Figure 12: Disjoint segments in XStandoff – Excerpt of an alternative representation in which p does not dominate q

<!-- ... -->
<xsf:layer xmlns:log="http://www.xstandoff.net/alice/log"
 xsi:schemaLocation="http://www.xstandoff.net/alice/log ../xsd/alice-log.xsd"
 priority="0">
  <log:text xsf:segment="seg1">
    <log:p xsf:segment="seg1"/>
    <log:q xsf:segment="seg4"/>
  </log:text>
</xsf:layer>
<!-- ... -->

Other possible XStandoff instances include the separation of the q element from the p layer at all (i.e. using separate layer elements which is permitted by XStandoff), however, as already stated above, when dealing with disjoints units, the inherent methods should be preferred.

Inline XStandoff

In contrast to SGF, XStandoff supports a newly introduced inline representation (cf. Section section “Building inline XStandoff annotations: XSF2inline.xsl), containing the virtual root element inline and the generic milestone element (modelled according to the respective TEI element, cf. Burnard and Bauman, 2008). During the Sekimo project Schiller's 'Die Bürgschaft' was annotated on the following annotation levels: words, morphemes, syllables, verse, prose and phrase[4]. We've converted these six levels into a single XStandoff instance[5]. The inline representation shown in Figure 13 was generated afterwards (cf. section “Demonstration: Creating an inline XStandoff annotation”).

Figure 13: Part of the inline XStandoff instance of Schiller's 'Die Bürgschaft' annotated on six levels.

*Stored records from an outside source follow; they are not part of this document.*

(* ===== verification/Prelude.v ===== *)
(** The block chain, the wallet and the peer-to-peer node of the BitShares toolkit
    (libraries/blockchain, libraries/db, libraries/wallet, libraries/client,
    libraries/net): a model of their state transitions and the properties that
    make them correct.

    * The program

    A node keeps a [chain_database]: tables of records (balances, accounts,
    assets, ...) in which every amount of the chain lives. A block is applied in
    [chain_database::extend_chain]: the header is checked, a
    [pending_chain_state] is put over the database, the transactions, the pay of
    the delegate, the markets and the rewards are evaluated on it, the state
    that would undo it is saved, and [apply_changes] writes it down.
    [pop_block] applies the undo state, when another fork wins. A transaction is
    a list of operations; [transaction_evaluation_state] checks signatures,
    evaluates the operations one by one and collects fees and votes.

    The tables are kept by maps over LevelDB that hold a part of their contents
    in memory; a process that starts opens them again and rebuilds what it keeps
    in memory only. The wallet is a file of numbered records with its own
    indexes; its private keys are encrypted with a password. While it is
    unlocked it makes transactions with the functions of [transaction], directly
    or with a [transaction_builder] that keeps what each account owes, takes what
    is needed from its balances, puts encrypted memos in the deposits and signs.

    A [node_impl] talks with peers. It sends each a synopsis of its chain, from
    which the peer finds the last block they share and replies with the ids of
    the blocks after it; the node asks idle peers for the blocks and hands them
    to the client in the order of the chain. Peers in sync tell each other of
    new blocks and transactions, fetch what they lack, give it to the client and
    pass it on. [client_impl] answers from the [chain_database] and pushes what
    comes.

    * The files

    - Prelude, StateMonad: machine integers, the error monad, maps of amounts,
      tactics; the monad of stateful operations whose writes survive an
      exception, with the class of facts that operations keep ([keeps]).
    - Asset, Names, Combinatorics: asset.cpp, the name checks of
      chain_interface.cpp, combinatorics.cpp of libraries/utilities.
    - Records: the records, withdraw conditions, operations and transactions as
      data, with the functions that read no state (the record and operation
      headers, [*_record.cpp], withdraw_types.cpp).
    - ChainInterface: [chain_interface] as the class [chain_interface S], which
      lists the virtual functions by table and index; the [lookup], [store] and
      [remove] of each record class, the accessors of chain_interface.cpp. The
      class [chain_spec] states what a chain state promises: the contents of its
      tables are finite maps that insertions and erasures update.
    - EvalState, BalanceOps, AccountOps, AssetOps, MarketOps (with slates and
      feeds), Transaction: transaction_evaluation_state.cpp, the [evaluate] function of every operation, the dispatch
      (operation_factory.hpp, operations.cpp) and [apply_transactions], over any
      [S] with the interface.
    - Tables, PendingState, ChainDatabase: the two implementations of the
      interface, [pending_chain_state] over another state
      (pending_chain_state.cpp) and the database (chain_database.cpp, time.cpp),
      with [apply_changes], [build_undo_state], the feed price and the rankings.
      Both are instances of [chain_spec].
    - Market: the market engine (market_engine.cpp, market_records.cpp) and
      [execute_markets].
    - BlockOps: the steps of [extend_chain] other than the transactions and the
      markets (chain_database.cpp, block.cpp).
    - Node, ForkDb: the state of a node around its database (blocks, fork
      records, undo states, pool), the marking of forks, [store_and_index],
      [extend_chain], [pop_block], [switch_to_fork] and [push_block].
    - Genesis: [initialize_genesis].
    - Pool: the transactions that wait and [generate_block].
    - Keys, Building: extended keys (extended_address.cpp), memos
      (withdraw_types.cpp), the functions of [transaction] that append
      operations (transaction.cpp).
    - Storage: [cached_level_map] and [fast_level_map] of libraries/db as
      machines over a LevelDB database, of which a killed process keeps what was
      written (cached_level_map.hpp, fast_level_map.hpp, level_map.hpp).
    - Reopen: [chain_database::open], the indexes a process rebuilds and the
      replay of blocks (chain_database.cpp).
    - WalletDb: the wallet's records, their encryption and [wallet_db]
      (wallet_records.hpp, wallet_records.cpp, wallet_db.cpp).
    - AmountText, AddressText: amounts and prices as text (asset.cpp,
      asset_record.cpp, chain_interface.cpp); the texts of addresses and keys
      (address.cpp, pts_address.cpp, types.cpp).
    - Wallet: [wallet] over its database (wallet.cpp): files, opening, locking
      and unlocking, properties, accounts and keys, signing; the balances and
      accounts it finds on the chain (transaction_ledger_experimental.cpp).
    - Spending: the balances an amount is taken from, recipients, the keys that
      authorize an update, the slate of the votes ([wallet_impl], wallet.cpp).
    - TransactionBuilder: transaction_builder.cpp. WalletTrx: the transactions
      of the commands of the wallet (wallet.cpp).
    - Ledger: what the operations of a block mean for the keys of the wallet
      (transaction_ledger.cpp) and the scan of the blocks (wallet.cpp).
    - Client: what the node asks of [client_impl], synopses, items, blocks and
      transactions (client.cpp, messages.hpp).
    - Sync: the state of [node_impl] and its peers, the interface
      [NodeDelegate] of the client with the instance [client_delegate], and the
      handlers and loops of synchronization (node.cpp, peer_connection.cpp).
      Inventory: normal operation, the messages of peers and the events of the
      life of a node ([handle_event]).
    - Concrete, ForkDemo, WalletDemo, SyncDemo: small chains, a wallet,
      a synchronization and stand-ins for the hash functions and keys, on which
      the witnesses compute.
    - Properties: Undo, Supply, Conservation, BlockProps, Frames, AccountKeys,
      Authority, Outcomes and Rankings of the operations and the steps of a
      block; MarketProps of the markets; ForkTree, ForkStore,
      NodeTree, ForkSwitch and ForkProps of the fork database;
      ChainSupply of whole blocks and chains; GenesisProps and ChainGenesis of
      the genesis; PoolProps and BlockMaking of the pool and its blocks;
      StorageProps of the maps; ChainMemory and ReopenProps of restarts of a
      node; MemoProps of memos; WalletDbProps (the invariant that ties disk,
      records and indexes), WalletSteps (each operation keeps it and
      opening restores it), WalletKeys (private keys) and WalletProps of the
      wallet database; AmountProps of amounts and prices as text; SpendingProps
      of withdrawals and scanned balances, BuilderProps of the transaction
      builder, WalletLock of locking and signing, WalletSafe of what an unlocked
      wallet keeps through its commands and scans, LedgerProps of the ledger;
      MainChain of the blocks from the genesis to the head, ClientProps of
      synopses and replies, SyncProps of requests, SyncOrder of the blocks on
      their way to the client and of the ids asked for and taken.

    A function of the source keeps its name; [x_operation::evaluate] is
    [evaluate_x]. A field of a record has the prefix of its record. State is
    passed explicitly, and a throwing function returns [result]: an exception is
    the value [Throw e], and a failed [FC_ASSERT] is [Throw assert_exception].
    Undefined behaviour of C++ that the source can reach (an empty optional
    dereferenced, an index out of range, division by zero) is
    [Throw undefined_behaviour].

    * Integers

    A 64-bit amount is a [Z] and every unchecked addition, subtraction and
    multiplication wraps explicitly ([+!], [-!], [*!]); 32-bit and 16-bit
    conversions are [uwrap32] and [uwrap16]. Conservation is proved modulo 2^64
    ([≡64], a congruence with its [Proper] instances), so no absence of overflow
    is assumed; the bounds that exclude wrapping are hypotheses where a property
    is about exact values.

    * Parameters

    What is not under src/ is a parameter: the numbers of the fc library
    ([Fc], with the instance [fc_exact]), hashes, addresses and signatures
    ([Crypto], [TxCrypto], [BlockCrypto]), chain id and statistics switch
    ([Statics]), identifiers of transactions ([TrxIds]), the encodings that the
    genesis and the sizes of blocks depend on ([GenesisCodec], [Sizes]), elliptic
    curve keys and encryption ([KeyCrypto], with the laws [KeyLaws] of
    Diffie-Hellman, signing and AES that memos rely on; [Signing]), the hash of
    a master key ([WalletHash]), the hashes and base58 of texts ([TextCodec],
    with the laws [TextLaws]), the grouping of thousands ([PrettyNumber]), the
    hash of a password and the JSON of public data ([WalletEnv]). That the digest
    of a transaction does not depend on its signatures is [DigestLaw], that a
    key is recovered from what it signed is [SigningLaw]. Conservation needs that two withdraw conditions of different
    assets have different addresses ([CollisionFree]), the usual assumption on
    the hash. The wallet keeps the alternative addresses of its keys in one
    index; that no two keys share one is [PtsDisjoint]. The hash that names a
    message is [MessageHash].

    * The properties

    - Fork choice: [push_block] ends on the longest chain it can link and apply,
      keeps the records of the fork database consistent, extends the head at
      once, and reaches another block within a known number of pops; two states
      from which it never moves again (ForkProps). The included blocks are one
      chain, numbered from 1, up to the head, as long as no block is pushed that
      has the number 0, or the number 1 on another block (ClientProps, on
      MainChain).
    - Synchronization: a synopsis has as many ids as the number of blocks has
      digits; the reply to it starts where two chains part, and lists all that
      follows, or is refused when it has too many ids (ClientProps); the synopsis
      for a peer has a part of our blocks and one of its ids, and is that of the
      chain it offers when the number kept with the shared block is right; of a
      first reply what the client has is dropped, unless another peer offers it
      too (SyncOrder); no block is asked of two peers (SyncProps); blocks are
      handed over in the order of the chain, 200 at a time, and none is lost, up
      to the first that was accepted another way (SyncOrder). What stalls a
      synchronization is shown on examples (SyncDemo).
    - Supply: from the genesis on, whatever blocks are stored and extend the
      chain, with no claim to the account -1, the amounts that are held add up to
      the current supply of every asset (Supply, Conservation, ChainSupply,
      ChainGenesis).
    - Refinement: a pending state shows what the database holds after
      [apply_changes]; popping a block restores it, except for ads and reward
      pools (Undo).
    - Authority: in an operation, balances, accounts and the rules of assets
      change only with the signatures they demand, and each operation writes its
      own tables only (Authority).
    - Replay: a transaction is applied once (Frames).
    - Outcomes: vesting, yield, red packets and their claims, escrows and fees,
      with the 32-bit words that wrap (Outcomes); header checks, slots, the shuffle (BlockProps).
    - Markets: the engine of this code never matches an order, and ends with an
      exception only at a market whose ids are in the wrong order (MarketProps).
    - Pool: its index fits the transactions that wait (PoolProps); a block made
      of it keeps the limits and has a header that is accepted (BlockMaking).
    - Rankings and feeds: delegates by vote in every reachable database, the
      median price (Rankings).
    - Storage: both maps implement one specification, the contents now and those
      a new process would find (StorageProps).
    - Restarts: a node that only extended its chain and opens it again is the
      node that stopped, except for one index (ReopenProps); a wallet that is opened again
      has its records, indexes and keys (WalletProps).
    - Keys: a memo reaches its receiver (MemoProps); a private key is lost only
      when a key without one is stored over it, a new account has two new keys, stored encrypted, and
      contacts of a closed wallet can overwrite records of the next one
      (WalletProps).
    - Wallet: a withdrawal takes exactly the amount from spendable balances, a
      scan finds exactly the balances of the wallet's keys (SpendingProps); a
      finalized transaction pays what its operations charge and the fee
      (BuilderProps); a locked wallet does nothing, unlocking takes the password,
      and an unlocked wallet signs for its keys (WalletLock); a new wallet
      loses no private key through its commands, in memory and on disk, and
      through changes of the password and the lock, unless it makes a deposit in
      escrow (WalletSafe).
    - Ledger: a payment to a key of an account is found, with its private key;
      the fee noted for a transaction is what it takes less what it gives
      (LedgerProps).
    - Texts: amounts, prices, addresses and keys are read as they were written
      (AmountProps, AddressText).
    - Arithmetic and names: prices, checked amounts, combinations, the grammars
      of names (Asset, Combinatorics, Names).

    * Bounds and fuel

    The loops over parent names take the length of the name as fuel, each step
    shortens it. Halving the units of a red packet takes 32 steps, the number of
    units has 32 bits. The search for a producible slot runs over the 101 slots
    of a round. The loop over missed slots takes their number. Matching takes
    the number of orders as fuel; marking descendants takes the number of fork
    records; the history of a fork the number of known blocks, and it is proved
    that these suffice. The search of the wallet for unused keys runs over 32-bit
    numbers; [until] gives it 2^32 steps, after which the counter has wrapped to
    zero, where the code's loop stops (WalletProps). The loops of a synopsis halve
    a 32-bit number and have 64 steps; handing blocks over takes the number of
    waiting blocks; both are proved to end within them. [pop_until] takes a bound as an argument: the code's loop
    has none, and that it does not end from a head of number 0 is a property.

    * Not modelled

    The build for the test network, which adds [sanity_check] and
    [check_supplies]; assertions of [assert], which release builds drop; games
    (JavaScript programs); block statistics, observers, the mutex, and the lists
    of market, game and reward transactions kept for reports; serialization,
    other than that of memos and keys. Of the wallet: backups and JSON files,
    orders given as text, games, the commands for notes and chips, the lists of
    its history. The ledger tries the keys on a memo one after the other, not in
    threads. Of the network: sockets, the handshake, addresses, firewall checks,
    timeouts (a connection may close at any moment), bandwidth and the queue of
    messages; that other fibers run while a handler waits for the client. Of the
    client: configuration and the classes of the API. Outside: mail, RPC and
    command line. *)

From Stdlib Require Export ZArith Lia.
From stdpp Require Export base gmap strings list fin_maps sorting.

<xsf:inline xmlns:xsf="http://www.xstandoff.net/2009/xstandoff/1.1"
            xmlns="http://www.xstandoff.net/2009/xstandoff/1.1"
            xmlns:xsi="http://www.w3.org/2001/XMLSchema-instance"
            xmlns:silbe="http://www.xstandoff.net/buergschaft/silbe"
            xmlns:wort="http://www.xstandoff.net/buergschaft/wort"
            xmlns:vers="http://www.xstandoff.net/buergschaft/vers"
            xmlns:morpheme="http://www.xstandoff.net/buergschaft/morpheme"
            xmlns:prosa="http://www.xstandoff.net/buergschaft/prosa"
            xmlns:phrase="http://www.xstandoff.net/buergschaft/phrase">
   <silbe:text xsf:segment="seg1">
      <silbe:body xsf:segment="seg1">
         <wort:text xsf:segment="seg1">
            <wort:body xsf:segment="seg1">
               <vers:text a="b" xsf:segment="seg1">
                  <vers:body xsf:segment="seg1">
                     <morpheme:text xsf:segment="seg1">
                        <morpheme:body xsf:segment="seg1">
                           <prosa:text xsf:segment="seg1">
                              <prosa:body xsf:segment="seg1">
                                 <phrase:text xsf:segment="seg1">
                                    <phrase:body xsf:segment="seg1">
                                       <silbe:head xsf:segment="seg2">
                                          <wort:head xsf:segment="seg2">
                                             <vers:head xsf:segment="seg2">
                                                <morpheme:head xsf:segment="seg2">
                                                   <prosa:head xsf:segment="seg2">
                                                      <phrase:head xsf:segment="seg2">Die Bürgschaft</phrase:head>
                                                   </prosa:head>
                                                </morpheme:head>
                                             </vers:head>
                                             <!-- ... -->
</xsf:inline>

Since each single annotation layer contains a text root element, a body and a head element, these elements occur six times in the resulting XStandoff instance. It should be noted, that in this case the inline XStandoff instance is more than two-thirds bigger in size than the 'classic' (i.e. standoff) XStandoff instance (763.9 KB vs. 452.5 KB) and is far from being easily readable.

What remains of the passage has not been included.